Chris and Lucas plumb the depths of fanservice and censorship and the lengths some shows will go to to avoid showing nipples.

Disclaimer: The views and opinions expressed by the participants in this chatlog are not the views of Anime News Network.
Spoiler Warning for discussion of the series ahead.

Ranma 1/2 (2024) and Delicious in Dungeon are available on Netflix. Harem in the Labyrinth of Another World is available on Crunchyroll. Gushing Over Magical Girls, Immoral Guild, and Urusei Yatsura are available on HIDIVE. Uzumaki is available on Max. The original Ranma 1/2 is available on Hulu and Tubi. Interspecies Reviewers is in horny jail.

@RiderStrike @BWProwl @LucasDeRuyter @vestenet


Chris
Lucas, I don't know if you heard, but it sounds like some snoops from Sony are circling about buying Kadokawa, and by extension, ANN. So I guess it's time for the editorial equivalent of firing off a few shots to keep the rent down. That's right, put the kids to bed, TWIA is talkin' fanservice tonight. ...which would admittedly be easier if covering up things for broadcast wasn't more the norm these days.
Lucas
Oh man, Chris! We're talking fanservice AND censorship in this one!? I'm all for stickin' it to (hopefully) hypothetical corporate overlords, but I worry that the SEO for this column will be too good! We're gonna get people checking this out because they're angry, horny, and maybe even because they want to learn about these divisive subjects! And the suits don't care why people show up, so long as those sweet clicks come in.
It seems to be an even more attention-getting topic than usual, on account of the ongoing Ranma remake releasing on Netflix. Our own Answerman Jerome Mazandarani already offered his own explanation on that specific show's situation the other week.

Still, it feeds into broader questions about what's become of the more ecchi elements of anime, spinning out of the point that the classic 80's Ranma 1/2 did have visible nipples, while the remake sticks the characters with the ol' Akamatsu anatomy.

I will say at least we're off to a rollicking start showing some kind of skin in all our screencaps for this column so far, anyway.

Ah, Ranma 1/2, it inspired countless anime fans to begin exploring their gender and sexual identities back in the day, and it still inspires new questions in it's remake!
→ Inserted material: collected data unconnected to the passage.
Lemma bt_get_remove_all {V} (ids : list Z) (m : btmap Z V) id :
  bt_get id (foldl (λ m id, bt_remove id m) m ids) =
  if decide (id ∈ ids) then None else bt_get id m.
Proof.
  revert m. induction ids as [|i ids IH]; intros m; simpl; [done|].
  rewrite IH, bt_get_remove. repeat case_decide; set_solver.
Qed.
Lemma bt_remove_all_sorted {V} (ids : list Z) (m : btmap Z V) :
  bt_sorted m → bt_sorted (foldl (λ m id, bt_remove id m) m ids).
Proof. revert m. induction ids; intros m Hm; simpl; auto with btree. Qed.

(** The candidates are the segments of the root, oldest first. *)
Lemma candidates_sorted root self :
  storage_wf self →
  ∃ l, merge_sort key_le (age <$> of_root root self) = age <$> l ∧ l ≡ₚ of_root root self ∧
    StronglySorted older l.
Proof.
  intros Hself.
  pose proof (merge_sort_Permutation key_le (age <$> of_root root self)) as Hperm.
  pose proof (StronglySorted_merge_sort key_le (age <$> of_root root self)) as Hsort.
  apply Permutation_map_inv in Hperm as (l&Heq&Hl). exists l.
  split; [done|]. split; [done|]. rewrite Heq in Hsort.
  pose proof (of_root_NoDup root self Hself) as Hnd. rewrite Hl in Hnd. clear Heq Hl.
  induction l as [|s l IH]; [constructor|]. simpl in *.
  apply StronglySorted_inv in Hsort as [Hsort Hle]. apply NoDup_cons in Hnd as [Hs Hnd].
  constructor; [by apply IH|]. apply Forall_forall. intros x Hx.
  rewrite Forall_forall in Hle.
  destruct (proj1 (key_le_lteq (age s) (age x))) as [?|Heq]; [|done|].
  - apply Hle. apply list_elem_of_fmap. by exists x.
  - destruct Hs. apply list_elem_of_fmap. exists x. split; [|done]. by inversion Heq.
Qed.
Jerome Mazandarani did a fantastic job breaking down the multiple explanations for this change in the related Answerman column. Though, for my money, I think the answer is as simple as television broadcast standards becoming more stringent across the globe. This change has pros and cons, but, to echo @literalgrill.com on Bluesky, the characters in Ranma are mostly high school aged children and it might be a little weird that they were ever shown fully nude on TV. Then again, I did complain about nipples and genitals not being present in the Uzumaki anime, so maybe I'm a hypocrite, lol.
For my money, it's worth noting that Ranma 2024 has also excised the essential male nipple, so I consider it cowardly on all fronts. Still, the point about broadcast standards is one I tend to return to when these discussions flare up. Ranma may be a streaming show here, but it is airing on TV channels over in Japan, which aren't all as cavalier about casual nudity as they were up through the late 90's or so. Though I don't know that I'd say the ages of the characters are the biggest factor, given this is also the year that gave us uncut airings of Gushing Over Magical Girls and all its molested magical middle schoolers.
Ugh, I promised myself I'd watch Gushing Over Magical Girls, but it doesn't look like I'll be able to get to it until Thanksgiving break. There's so much interesting anime this year that I'll feel like I'm choking on them if I try to watch them all at once! At this point in the convo, it'd probably be beneficial for us to distinguish the difference between the word "censorship" as its used colloquially, vs it's actual definition. In the anime space, people will say something was censored if it's less risqué, graphic, or otherwise "adult" than its source material. The 4KIDS dub of One Piece where Sanji's cigarette is changed to a lollipop was the go to example of this when I was first getting into anime. However, actual censorship has to come from a governing authority figure and is usually done to prevent ideas that people in power deem harmful from spreading. Technically, someone could argue that Ranma characters having Ken doll anatomy is censorship, but that imagery was changed because of the medium, not the context. If the good folks at MAPPA wanted to release this new anime in a medium other than Japanese TV, I'm sure they would have been free to give the characters as many nipples and ass cracks as they wanted to.
It does seem that there are levels at play here. Previous Netflix hit Delicious in Dungeon also aired on Japanese TV networks alongside its streaming, and that one at least got episodes with all the uncensored harpy hooters that bird-pervs could ask for! At last, some real racy content for this column. Drink it in.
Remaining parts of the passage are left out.